*** RECORDS FOR THE TASK ***

Lemma build_targets_loop_done (self : BackupsRunner.t) (machines : list machine) :
  forall acc targets,
    build_targets_loop self machines acc = Done targets ->
    exists more, targets = (acc ++ more)%list /\ Forall2 (serves self) machines more.
Proof.
  induction machines as [|m machines IH]; intros acc targets H; simpl in H.
  - inversion H; subst. exists []. rewrite app_nil_r. split; constructor.
  - destruct (get_machine_password self (ip_external m)) as [pw|e] eqn:Ep;
      [|discriminate].
    apply get_machine_password_done in Ep as (a & Ha & Hd).
    apply IH in H as (more & -> & Hall).
    exists (connection_data self m pw :: more).
    rewrite <- app_assoc. split; [reflexivity|].
    constructor; [|exact Hall].
    unfold serves, connection_data; simpl. rewrite Ha; simpl.
    now repeat split.
Qed.

Lemma build_targets_loop_failed (self : BackupsRunner.t) (machines : list machine) :
  forall acc e,
    build_targets_loop self machines acc = Failed e ->
    exists msg, e = MachinePasswordMissingError msg.
Proof.
  induction machines as [|m machines IH]; intros acc e H; simpl in H;
    [discriminate|].
  destruct (get_machine_password self (ip_external m)) as [pw|e'] eqn:Ep.
  - exact (IH _ _ H).
  - inversion H; subst. exact (get_machine_password_failed _ _ _ Ep).
Qed.

(** The targets of a backup are the appliances in use, in the order of the
    station data: one connection for each [GUARDIAN] that is not pending,
    to its external address, with the password kept for that address.  The
    list is built only if every one of them has a password. *)
Theorem targets_are_the_guardians_in_use (self : BackupsRunner.t)
        (targets : list SSHConnectionData) :
  build_target_ssh_connection_data_instances self = Done targets ->
  Forall2 (serves self) (get_target_machines self) targets
  /\ Forall (fun m => In m (station_data self)
                      /\ type m = "GUARDIAN" /\ state m <> "pendiente")
       (get_target_machines self).
Proof.
  unfold build_target_ssh_connection_data_instances; intros H.
  apply build_targets_loop_done in H as (more & -> & Hall).
  split; [exact Hall|].
  apply Forall_forall. intros m Hm. unfold get_target_machines in Hm.
  apply filter_In in Hm as [Hin Hf].
  apply andb_true_iff in Hf as [Ht Hs].
  apply String.eqb_eq in Ht.
  split; [exact Hin | split; [exact Ht|]].
  intros E. rewrite E in Hs. discriminate.
Qed.

Lemma targets_are_the_guardians_in_use_witness :
  exists targets,
    build_target_ssh_connection_data_instances pilot_station = Done targets
    /\ Forall2 (serves pilot_station) (get_target_machines pilot_station) targets.
Proof.
  eexists; split; [reflexivity|].
  exact (proj1 (targets_are_the_guardians_in_use pilot_station _ eq_refl)).
Defined.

*** End of RECORDS FOR THE TASK ***

Reproduce verbatim the range of lines that opens the records and closes with the line containing "unfold build_target_ssh_connection_data_instances; intros". Omit everything after it.

• [WRITTEN SOLUTION]:
Lemma build_targets_loop_done (self : BackupsRunner.t) (machines : list machine) :
  forall acc targets,
    build_targets_loop self machines acc = Done targets ->
    exists more, targets = (acc ++ more)%list /\ Forall2 (serves self) machines more.
Proof.
  induction machines as [|m machines IH]; intros acc targets H; simpl in H.
  - inversion H; subst. exists []. rewrite app_nil_r. split; constructor.
  - destruct (get_machine_password self (ip_external m)) as [pw|e] eqn:Ep;
      [|discriminate].
    apply get_machine_password_done in Ep as (a & Ha & Hd).
    apply IH in H as (more & -> & Hall).
    exists (connection_data self m pw :: more).
    rewrite <- app_assoc. split; [reflexivity|].
    constructor; [|exact Hall].
    unfold serves, connection_data; simpl. rewrite Ha; simpl.
    now repeat split.
Qed.

Lemma build_targets_loop_failed (self : BackupsRunner.t) (machines : list machine) :
  forall acc e,
    build_targets_loop self machines acc = Failed e ->
    exists msg, e = MachinePasswordMissingError msg.
Proof.
  induction machines as [|m machines IH]; intros acc e H; simpl in H;
    [discriminate|].
  destruct (get_machine_password self (ip_external m)) as [pw|e'] eqn:Ep.
  - exact (IH _ _ H).
  - inversion H; subst. exact (get_machine_password_failed _ _ _ Ep).
Qed.

(** The targets of a backup are the appliances in use, in the order of the
    station data: one connection for each [GUARDIAN] that is not pending,
    to its external address, with the password kept for that address.  The
    list is built only if every one of them has a password. *)
Theorem targets_are_the_guardians_in_use (self : BackupsRunner.t)
        (targets : list SSHConnectionData) :
  build_target_ssh_connection_data_instances self = Done targets ->
  Forall2 (serves self) (get_target_machines self) targets
  /\ Forall (fun m => In m (station_data self)
                      /\ type m = "GUARDIAN" /\ state m <> "pendiente")
       (get_target_machines self).
Proof.
  unfold build_target_ssh_connection_data_instances; intros H.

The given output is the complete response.